**Exercise aim**
From the entries below, copy every line that has the word "Export".

**Given data**

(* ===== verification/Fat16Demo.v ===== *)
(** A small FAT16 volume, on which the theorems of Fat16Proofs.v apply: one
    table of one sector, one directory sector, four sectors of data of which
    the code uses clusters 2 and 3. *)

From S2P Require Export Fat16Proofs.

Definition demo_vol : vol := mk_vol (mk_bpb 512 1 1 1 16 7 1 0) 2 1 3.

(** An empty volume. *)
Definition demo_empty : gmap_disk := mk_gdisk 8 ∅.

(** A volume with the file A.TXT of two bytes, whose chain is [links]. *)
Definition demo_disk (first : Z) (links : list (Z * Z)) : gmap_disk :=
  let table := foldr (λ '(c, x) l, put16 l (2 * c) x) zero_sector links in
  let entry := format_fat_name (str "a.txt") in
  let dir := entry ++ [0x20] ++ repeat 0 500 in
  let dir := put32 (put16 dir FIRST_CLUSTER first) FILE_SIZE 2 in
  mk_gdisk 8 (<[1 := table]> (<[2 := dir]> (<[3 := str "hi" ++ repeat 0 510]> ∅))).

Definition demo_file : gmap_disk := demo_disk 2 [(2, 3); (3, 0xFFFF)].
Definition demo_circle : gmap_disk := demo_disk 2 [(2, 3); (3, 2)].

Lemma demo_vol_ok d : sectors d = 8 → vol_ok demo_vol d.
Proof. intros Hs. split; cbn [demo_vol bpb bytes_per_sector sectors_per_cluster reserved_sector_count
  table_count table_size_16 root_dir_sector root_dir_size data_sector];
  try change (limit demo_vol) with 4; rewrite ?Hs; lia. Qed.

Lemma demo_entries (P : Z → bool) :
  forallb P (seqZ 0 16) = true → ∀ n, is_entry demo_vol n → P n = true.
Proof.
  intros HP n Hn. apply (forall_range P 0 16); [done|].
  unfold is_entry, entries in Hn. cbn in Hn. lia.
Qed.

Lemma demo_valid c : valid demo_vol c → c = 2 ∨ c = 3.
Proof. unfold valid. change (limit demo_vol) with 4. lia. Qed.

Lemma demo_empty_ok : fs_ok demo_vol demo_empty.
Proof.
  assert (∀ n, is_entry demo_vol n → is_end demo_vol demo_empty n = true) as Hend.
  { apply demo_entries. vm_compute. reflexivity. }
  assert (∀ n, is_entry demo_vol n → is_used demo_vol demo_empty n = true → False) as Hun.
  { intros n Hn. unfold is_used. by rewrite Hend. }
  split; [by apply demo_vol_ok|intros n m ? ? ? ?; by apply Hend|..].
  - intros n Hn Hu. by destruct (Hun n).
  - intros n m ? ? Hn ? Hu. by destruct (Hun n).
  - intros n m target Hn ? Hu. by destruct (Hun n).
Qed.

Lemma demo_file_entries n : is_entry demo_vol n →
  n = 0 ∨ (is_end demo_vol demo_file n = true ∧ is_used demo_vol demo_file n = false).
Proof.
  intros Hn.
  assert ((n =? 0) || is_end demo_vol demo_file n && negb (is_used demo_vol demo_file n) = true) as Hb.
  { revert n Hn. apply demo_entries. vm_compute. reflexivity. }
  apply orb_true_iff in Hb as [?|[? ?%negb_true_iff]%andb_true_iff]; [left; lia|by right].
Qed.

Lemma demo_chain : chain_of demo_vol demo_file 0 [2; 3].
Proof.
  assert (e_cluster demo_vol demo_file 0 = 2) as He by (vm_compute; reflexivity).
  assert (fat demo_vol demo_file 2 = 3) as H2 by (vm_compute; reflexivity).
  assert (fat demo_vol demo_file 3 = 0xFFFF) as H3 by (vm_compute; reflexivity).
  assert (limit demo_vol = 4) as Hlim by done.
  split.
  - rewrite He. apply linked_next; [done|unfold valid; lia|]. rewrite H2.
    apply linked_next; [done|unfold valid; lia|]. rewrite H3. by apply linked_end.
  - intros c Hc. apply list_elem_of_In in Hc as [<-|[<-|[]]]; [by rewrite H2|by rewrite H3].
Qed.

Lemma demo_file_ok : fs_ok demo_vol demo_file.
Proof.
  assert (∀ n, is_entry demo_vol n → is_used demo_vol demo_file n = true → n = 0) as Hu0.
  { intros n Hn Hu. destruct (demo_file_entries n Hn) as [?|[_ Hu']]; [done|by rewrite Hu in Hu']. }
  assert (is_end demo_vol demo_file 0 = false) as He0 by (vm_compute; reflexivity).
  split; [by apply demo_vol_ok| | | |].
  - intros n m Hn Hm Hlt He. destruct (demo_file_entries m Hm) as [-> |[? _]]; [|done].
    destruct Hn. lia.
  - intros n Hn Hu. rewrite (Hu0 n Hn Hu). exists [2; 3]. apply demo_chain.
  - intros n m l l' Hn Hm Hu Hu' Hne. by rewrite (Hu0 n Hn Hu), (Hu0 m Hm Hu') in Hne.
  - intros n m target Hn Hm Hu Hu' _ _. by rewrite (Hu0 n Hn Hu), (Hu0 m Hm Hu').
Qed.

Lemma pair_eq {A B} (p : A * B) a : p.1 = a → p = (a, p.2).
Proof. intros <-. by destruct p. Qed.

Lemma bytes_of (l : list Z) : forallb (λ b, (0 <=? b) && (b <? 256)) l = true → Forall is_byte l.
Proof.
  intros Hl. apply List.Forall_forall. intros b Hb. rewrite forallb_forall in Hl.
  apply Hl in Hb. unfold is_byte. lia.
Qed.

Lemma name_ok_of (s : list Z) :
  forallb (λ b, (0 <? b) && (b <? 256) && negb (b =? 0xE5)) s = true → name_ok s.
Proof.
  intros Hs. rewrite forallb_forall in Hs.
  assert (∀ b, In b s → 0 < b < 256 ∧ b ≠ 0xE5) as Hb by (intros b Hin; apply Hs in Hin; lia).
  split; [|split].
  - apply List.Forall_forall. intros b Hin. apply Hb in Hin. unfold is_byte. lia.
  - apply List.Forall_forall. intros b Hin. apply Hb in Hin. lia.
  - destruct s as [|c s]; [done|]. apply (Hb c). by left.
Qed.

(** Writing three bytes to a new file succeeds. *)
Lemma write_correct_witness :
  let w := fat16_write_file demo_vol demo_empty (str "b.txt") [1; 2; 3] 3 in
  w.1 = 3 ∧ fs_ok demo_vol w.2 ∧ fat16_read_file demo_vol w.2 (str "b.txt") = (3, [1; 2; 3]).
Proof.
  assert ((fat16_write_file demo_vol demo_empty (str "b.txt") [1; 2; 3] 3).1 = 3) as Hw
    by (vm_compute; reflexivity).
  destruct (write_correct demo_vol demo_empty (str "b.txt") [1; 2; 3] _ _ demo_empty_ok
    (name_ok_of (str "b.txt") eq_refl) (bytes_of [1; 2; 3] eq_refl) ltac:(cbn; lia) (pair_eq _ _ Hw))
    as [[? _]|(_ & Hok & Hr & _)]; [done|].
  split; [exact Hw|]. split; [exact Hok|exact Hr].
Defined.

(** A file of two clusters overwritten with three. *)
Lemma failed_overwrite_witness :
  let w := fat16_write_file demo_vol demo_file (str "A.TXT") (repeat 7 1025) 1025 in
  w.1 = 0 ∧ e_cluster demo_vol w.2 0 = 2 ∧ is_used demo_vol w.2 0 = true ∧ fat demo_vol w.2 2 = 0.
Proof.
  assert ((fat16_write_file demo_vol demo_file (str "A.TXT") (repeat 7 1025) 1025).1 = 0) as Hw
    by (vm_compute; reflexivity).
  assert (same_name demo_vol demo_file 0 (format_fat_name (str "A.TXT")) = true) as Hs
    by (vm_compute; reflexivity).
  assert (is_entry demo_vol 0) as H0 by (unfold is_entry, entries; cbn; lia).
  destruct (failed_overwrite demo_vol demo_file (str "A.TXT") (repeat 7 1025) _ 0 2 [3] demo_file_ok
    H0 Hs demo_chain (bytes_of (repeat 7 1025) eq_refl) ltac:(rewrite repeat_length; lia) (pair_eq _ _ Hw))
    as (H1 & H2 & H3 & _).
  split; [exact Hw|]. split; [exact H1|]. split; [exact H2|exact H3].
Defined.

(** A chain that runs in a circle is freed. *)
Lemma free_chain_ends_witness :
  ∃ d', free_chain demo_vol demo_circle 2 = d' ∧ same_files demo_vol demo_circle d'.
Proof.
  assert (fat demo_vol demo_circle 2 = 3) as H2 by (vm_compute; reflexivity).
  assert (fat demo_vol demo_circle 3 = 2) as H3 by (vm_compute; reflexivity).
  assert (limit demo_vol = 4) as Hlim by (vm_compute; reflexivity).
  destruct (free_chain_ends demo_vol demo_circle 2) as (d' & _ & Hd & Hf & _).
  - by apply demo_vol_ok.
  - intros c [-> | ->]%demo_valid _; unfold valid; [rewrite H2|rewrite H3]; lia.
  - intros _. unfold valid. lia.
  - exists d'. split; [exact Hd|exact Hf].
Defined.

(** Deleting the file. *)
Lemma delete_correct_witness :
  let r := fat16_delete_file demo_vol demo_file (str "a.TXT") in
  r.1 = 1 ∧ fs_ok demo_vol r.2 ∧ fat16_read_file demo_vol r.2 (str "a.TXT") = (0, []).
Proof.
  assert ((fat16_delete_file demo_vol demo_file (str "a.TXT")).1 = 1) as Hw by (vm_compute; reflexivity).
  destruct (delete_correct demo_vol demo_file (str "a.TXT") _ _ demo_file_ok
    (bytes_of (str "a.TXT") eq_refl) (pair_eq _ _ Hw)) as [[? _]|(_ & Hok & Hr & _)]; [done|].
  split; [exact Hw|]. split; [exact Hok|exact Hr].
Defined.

...

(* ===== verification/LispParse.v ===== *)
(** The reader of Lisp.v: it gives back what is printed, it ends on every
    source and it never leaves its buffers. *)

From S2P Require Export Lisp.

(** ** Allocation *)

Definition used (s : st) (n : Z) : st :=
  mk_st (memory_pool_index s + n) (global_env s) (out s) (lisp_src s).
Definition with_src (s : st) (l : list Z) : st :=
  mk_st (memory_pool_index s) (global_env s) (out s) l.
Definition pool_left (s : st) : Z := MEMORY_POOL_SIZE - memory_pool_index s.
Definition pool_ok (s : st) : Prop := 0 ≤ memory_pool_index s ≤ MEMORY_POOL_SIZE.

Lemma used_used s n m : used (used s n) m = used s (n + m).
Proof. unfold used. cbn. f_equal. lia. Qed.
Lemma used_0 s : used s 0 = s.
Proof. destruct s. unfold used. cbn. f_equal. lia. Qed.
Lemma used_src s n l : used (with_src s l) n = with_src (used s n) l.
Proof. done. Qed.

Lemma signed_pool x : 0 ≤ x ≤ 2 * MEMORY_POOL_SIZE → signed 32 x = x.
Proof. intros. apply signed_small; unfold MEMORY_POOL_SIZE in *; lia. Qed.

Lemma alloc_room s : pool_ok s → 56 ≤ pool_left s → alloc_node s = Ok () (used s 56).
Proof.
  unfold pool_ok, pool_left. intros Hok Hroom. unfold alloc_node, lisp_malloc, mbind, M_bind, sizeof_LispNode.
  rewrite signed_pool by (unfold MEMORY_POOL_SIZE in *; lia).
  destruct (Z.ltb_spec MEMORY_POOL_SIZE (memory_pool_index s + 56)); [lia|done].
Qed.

**Task output**
From S2P Require Export Fat16Proofs.
From S2P Require Export Lisp.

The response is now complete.